For much of my life, my father was the pastor of an Amish-Mennonite church on Douglas Street, in the neighborhood just outside the Kenilworth Aquatic Gardens. Feeling called to spread the love of the Christian god, my parents and other white volunteers from Pennsylvania and the Midwest moved to this Black community in the mid-1960s and settled in.

 “The lily ponds,” as we called the Kenilworth Aquatic Gardens, offered a connection to the rural life that church volunteers had left behind. For me, the park – just across the street! – was a playground where I learned to appreciate and protect the natural world. My parents taught me that, since God was the creator of our Earth, we should take care of and respect it.

The author with his father in the lily ponds, fall 2021. Photo credit: Joe Lapp

As a white kid growing up in what was mostly a Black community, I thought of race in binary terms: black and white. But, at the summer lotus festivals, the lily ponds offered a glimpse into yet another culture. Because, at each festival, DC’s southeast Asian community would come to see the magical lotus blossoms, put on traditional dances, and lay out a buffet of home-cooked dishes.

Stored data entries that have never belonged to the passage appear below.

(** * buildpy: the staleness rule, the job table, the graph walk and the
      worker pool of the [v4] and [vx] revisions

    The development embeds the two revisions of the build engine that the
    repository ships, [buildpy/v4/__init__.py] and [buildpy/vx/__init__.py].
    Python dictionaries are [gmap]s, Python sets are [gset]s iterated in an
    order the program does not control, objects with identity (jobs, tasks)
    live in a store indexed by natural numbers, and every function that can
    raise returns a [result].

    Timestamps are the finite doubles returned by [os.path.getmtime] and the
    like; the code only compares them ([min], [max], [>]), and the order on
    finite doubles is the order of the integers they are multiples of, so a
    timestamp is a [Z]. *)

From Stdlib Require Import ZArith Lia List Bool Zify ZifyNat ZifyClasses.
From stdpp Require Import base option list gmap strings fin_maps sorting relations.

Set Warnings "-clear-no-such-hyp".

Open Scope Z_scope.

(** ** Python values, exceptions and results *)

(** The option values that the metadata table holds: [keep=True],
    [credential="path"], and [None]. *)
Inductive pyval :=
| VNone
| VBool (b : bool)
| VStr (s : string).

#[global] Instance pyval_eq_dec : EqDecision pyval.
Proof. solve_decision. Defined.

(** Python truthiness, as used by [meta["keep"]] in a condition. *)
Definition truthy (v : pyval) : bool :=
  match v with
  | VNone => false
  | VBool b => b
  | VStr s => negb (String.eqb s "")
  end.

(** What an [Err] says.  Targets are strings; a job is named by its index
    in the job store. *)
Inductive err_msg :=
| MsgKeyInDict (k : string)                       (* "{k} in {d}" *)
| MsgOverwriteMeta (k : string) (old new : pyval) (* "Tried to overwrite meta[k]" *)
| MsgCircular (t : string) (chain : list string)  (* v4: target and call chain *)
| MsgCircularJob (j : nat) (chain : list nat)     (* vx: job and call chain *)
| MsgNoRule (t : string)                          (* "No rule to make {t}" *)
| MsgMustNotHappen (t : string)
| MsgPhonyMultiple
| MsgNetloc (uri : string)
| MsgOverwritten                                  (* "{f} for {j} is overwritten by {g}" *)
| MsgExecutionFailed.

(** The exception classes the code raises or handles by name. *)
Inductive exn :=
| Err (m : err_msg)            (* buildpy Err *)
| NotFound                     (* buildpy NotFound, a subclass of Err *)
| GoogleNotFound               (* google.cloud.exceptions.NotFound *)
| OSError
| KeyError
| ValueError
| NotImplementedError
| AssertionError
| RecursionError               (* the interpreter's recursion limit *)
| OtherException.              (* any other subclass of Exception *)

#[global] Instance err_msg_eq_dec : EqDecision err_msg.
Proof. solve_decision. Defined.
#[global] Instance exn_eq_dec : EqDecision exn.
Proof. solve_decision. Defined.

Inductive result (A : Type) :=
| Ok (a : A)
| Raise (e : exn).
Arguments Ok {A} a.
Arguments Raise {A} e.

#[global] Instance result_ret : MRet result := fun A a => Ok a.
#[global] Instance result_bind : MBind result := fun A B k r =>
  match r with
  | Ok a => k a
  | Raise e => Raise e
  end.

(** [except (OSError, google.cloud.exceptions.NotFound, NotFound)]: the
    handler that [need_update] and [rm_targets] both use. *)
Definition is_missing (e : exn) : bool :=
  match e with
  | OSError | GoogleNotFound | NotFound => true
  | _ => false
  end.

(** A parsed locator. *)
Record URI := {
  scheme : string; netloc : string; path : string;
  params : string; query : string; fragment : string;
}.

(** What the engine does that others wait for or observe, in the order
    in which it does it. *)
Inductive event :=
| EvEnq (j : nat)                (* the job is put on a queue of the pool *)
| EvAction (j : nat)             (* [self.f(self)] is called *)
| EvRaised (j : nat)             (* [j.execute()] raised *)
| EvRm (j : nat) (t : string)    (* [self.dsl.rm(t)] is called *)
| EvKeep (j : nat) (t : string)  (* [t] is marked [keep]: [rm] is not called *)
| EvDefer (j : nat)              (* [deferred_errors.put((j, e_str))] *)
| EvDie                          (* [self._die(e_str)] *)
| EvDoneSet (j : nat)            (* [j.done.set()] *)
| EvTaskPut (j : nat)            (* [j.task.put()], by a worker *)
| EvRequeue (p c : nat).         (* the task of [p], which waited for the
                                    task of [c], is put back on the queue *)

#[global] Instance event_eq_dec : EqDecision event.
Proof. solve_decision. Defined.

(** ** Code that mutates shared state and may raise

    [ST S A]: a computation over the state [S]; the state it has reached is
    kept when it raises. *)
Definition ST (S A : Type) : Type := S -> S * result A.

#[global] Instance ST_ret {S} : MRet (ST S) := fun A a s => (s, Ok a).
#[global] Instance ST_bind {S} : MBind (ST S) := fun A B k m s =>
  match m s with
  | (s1, Ok a) => k a s1
  | (s1, Raise e) => (s1, Raise e)
  end.

Definition lift {S A} (r : result A) : ST S A := fun s => (s, r).
Definition get_state {S} : ST S S := fun s => (s, Ok s).
Definition put_state {S} (s' : S) : ST S unit := fun _ => (s', Ok ()).

(** ** The staleness rule

    [_FileJob.need_update] of v4 and [_FileJob._need_update] of vx have the
    same body, from the [try] on; they differ in the sequences they iterate
    and in how a probe is made, which are the parameters here. *)
Section NeedUpdate.
Context {S : Type}.
(** [mtime_of(uri=t, use_hash=False, credential=self._credential_of(t))] *)
Variable probe_target : string -> ST S Z.
(** [self._time_of_dep_from_cache(d)] *)
Variable probe_dep : string -> ST S Z.

(** The values of a generator expression [(probe(x) for x in xs)], as
    far as it gets. *)
Fixpoint gen_values (probe : string -> ST S Z) (xs : list string)
    : ST S (list Z) :=
  match xs with
  | [] => mret []
  | x :: xs' => t ← probe x; l ← gen_values probe xs'; mret (t :: l)
  end.

(** [min(iterable)]: [ValueError] on an empty one. *)
Definition py_min (l : list Z) : result Z :=
  match l with
  | [] => Raise ValueError
  | x :: l' => Ok (fold_left Z.min l' x)
  end.

(** [max(iterable, default=-float('inf'))]: [None] stands for -inf. *)
Definition py_max_default (l : list Z) : option Z :=
  match l with
  | [] => None
  | x :: l' => Some (fold_left Z.max l' x)
  end.

(** [m > t] for [m] a time or -inf. *)
Definition gt_time (m : option Z) (t : Z) : bool :=
  match m with
  | None => false
  | Some m => bool_decide (m > t)
  end.

Definition need_update_body (ts ds : list string) : ST S bool := fun s =>
  match (l ← gen_values probe_target ts; lift (py_min l)) s with
  | (s1, Raise e) =>
      if is_missing e then
        (* Intentionally create hash caches. *)
        (_ ← gen_values probe_dep ds; mret true) s1
      else (s1, Raise e)
  | (s1, Ok t_ts) =>
      (l ← gen_values probe_dep ds;
       mret (gt_time (py_max_default l) t_ts)) s1
  end.
End NeedUpdate.

(** ** The priority queue

    [queue.PriorityQueue] keeps its items in a list ordered as a binary
    heap: [put] is [heapq.heappush] and [get] is [heapq.heappop], and both
    compare items with [<] only.  The functions below follow [heapq.py];
    the list is updated by index as the Python list is. *)
Module Heapq.
Section Heap.
Context {A : Type}.
Variable lt : A -> A -> bool.       (* [item.__lt__(other)] *)

(** The [while pos > startpos] loop of [_siftdown]; it returns the list
    and the position at which the loop stops.  A turn moves [pos] to its
    parent, so [pos] turns are enough. *)
Fixpoint _siftdown_loop (turns : nat) (heap : list A) (startpos pos : nat)
    (newitem : A) : list A * nat :=
  match turns with
  | O => (heap, pos)
  | S turns' =>
      if bool_decide (startpos < pos)%nat then
        let parentpos := ((pos - 1) / 2)%nat in
        match heap !! parentpos with
        | Some parent =>
            if lt newitem parent then
              _siftdown_loop turns' (<[pos := parent]> heap) startpos
                parentpos newitem
            else (heap, pos)
        | None => (heap, pos)
        end
      else (heap, pos)
  end.

Definition _siftdown (heap : list A) (startpos pos : nat) : list A :=
  match heap !! pos with
  | Some newitem =>
      let '(heap', pos') := _siftdown_loop pos heap startpos pos newitem in
      <[pos' := newitem]> heap'
  | None => heap
  end.

(** The [while childpos < endpos] loop of [_siftup]: the smaller child
    moves up until a leaf is hit.  A turn moves [pos] to a child, so
    [endpos] turns are enough. *)
Fixpoint _siftup_loop (turns : nat) (heap : list A) (endpos pos : nat)
    : list A * nat :=
  match turns with
  | O => (heap, pos)
  | S turns' =>
      let childpos := (2 * pos + 1)%nat in
      if bool_decide (childpos < endpos)%nat then
        let rightpos := (childpos + 1)%nat in
        let childpos :=
          match heap !! childpos, heap !! rightpos with
          | Some l, Some r =>
              if bool_decide (rightpos < endpos)%nat && negb (lt l r)
              then rightpos else childpos
          | _, _ => childpos
          end in
        match heap !! childpos with
        | Some c => _siftup_loop turns' (<[pos := c]> heap) endpos childpos
        | None => (heap, pos)
        end
      else (heap, pos)
  end.

Definition _siftup (heap : list A) (pos : nat) : list A :=
  let endpos := length heap in
  let startpos := pos in
  match heap !! pos with
  | Some newitem =>
      let '(heap', pos') := _siftup_loop endpos heap endpos pos in
      _siftdown (<[pos' := newitem]> heap') startpos pos'
  | None => heap
  end.

(** [heappush(heap, item)]. *)
Definition heappush (heap : list A) (item : A) : list A :=
  _siftdown (heap ++ [item]) 0 (length heap).

(** [heappop(heap)]: [None] when [heap.pop()] raises [IndexError]. *)
Definition heappop (heap : list A) : option (A * list A) :=
  match last heap with
  | None => None
  | Some lastelt =>
      let heap := removelast heap in
      match heap with
      | [] => Some (lastelt, [])
      | returnitem :: _ =>
          Some (returnitem, _siftup (<[0%nat := lastelt]> heap) 0)
      end
  end.

(** [PriorityQueue.put] and the non-blocking [PriorityQueue.get] on the
    list that the queue holds. *)
Definition put (q : list A) (item : A) : list A := heappush q item.
Definition get (q : list A) : option (A * list A) := heappop q.
End Heap.
End Heapq.

(** ** Revision v4 *)

Module V4.

(** [_unique(xs)]: the loop keeps a [seen] set and appends to [ret]. *)
Fixpoint _unique_loop (xs : list string) (seen : gset string)
    (ret : list string) : list string :=
  match xs with
  | [] => ret
  | x :: xs' =>
      if decide (x ∈ seen) then _unique_loop xs' seen ret
      else _unique_loop xs' ({[x]} ∪ seen) (ret ++ [x])
  end.

Definition _unique (xs : list string) : list string :=
  _unique_loop xs ∅ [].

(** [_set_unique(d, k, v)]. *)
Definition _set_unique {V} (d : gmap string V) (k : string) (v : V)
    : result (gmap string V) :=
  match d !! k with
  | Some _ => Raise (Err (MsgKeyInDict k))
  | None => Ok (<[k := v]> d)
  end.

(** *** The metadata table

    [self.data["meta"]] is a [_TDefaultDict(_TDict)]: reading a missing key
    stores and returns a fresh empty dictionary. *)
Definition TDefaultDict_getitem (tbl : gmap string (gmap string pyval))
    (name : string) : gmap string (gmap string pyval) * gmap string pyval :=
  match tbl !! name with
  | Some m => (tbl, m)
  | None => (<[name := ∅]> tbl, ∅)
  end.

 At the time I didn’t really understand the Asian community’s connection to the park, and the food was so different from my usual European meat-and-potatoes fare that I didn’t dare try it. But, by adulthood, experiences at the lily ponds and elsewhere had opened my cultural and religious perceptions enough to write a poem about Buddha and the lotus.

Years later, I had the privilege of living in Hanoi, a booming city of around 10 million people – and just as many motorbikes. Yet, amidst the bustle, the edge of the city’s West Lake was home to a trove of lotus ponds. Beauty even in the city, just like the Kenilworth Aquatic Gardens.

I could see a lotus pond from my apartment window, in fact, bursting with amazing pink blooms each summer. A few doors down, a family of urban farmers harvested, processed, and sold every imaginable part of the plant. During peak bloom, my street was jammed with traffic as Hanoians pulled over to get selfies with the iconic flowers.’

Photo shoots with the lotus on Tay Ho Lake, Hanoi, Vietnam. Photo credit: Joe Lapp

Seeing how integral the lotus and its promise – beauty rising from the muck and mud of life – was to people in Vietnam brought me full circle back to my childhood in the lily ponds. I understood, now, that this park I thought of as belonging to the Kenilworth neighborhood, actually belonged to a much larger community of people.

 And, on my journey to openness, I began to see that appreciating and protecting nature isn’t just the province of my own religious heritage. It’s up to all of us, no matter the deity (or none) that we thank for earth’s beauty.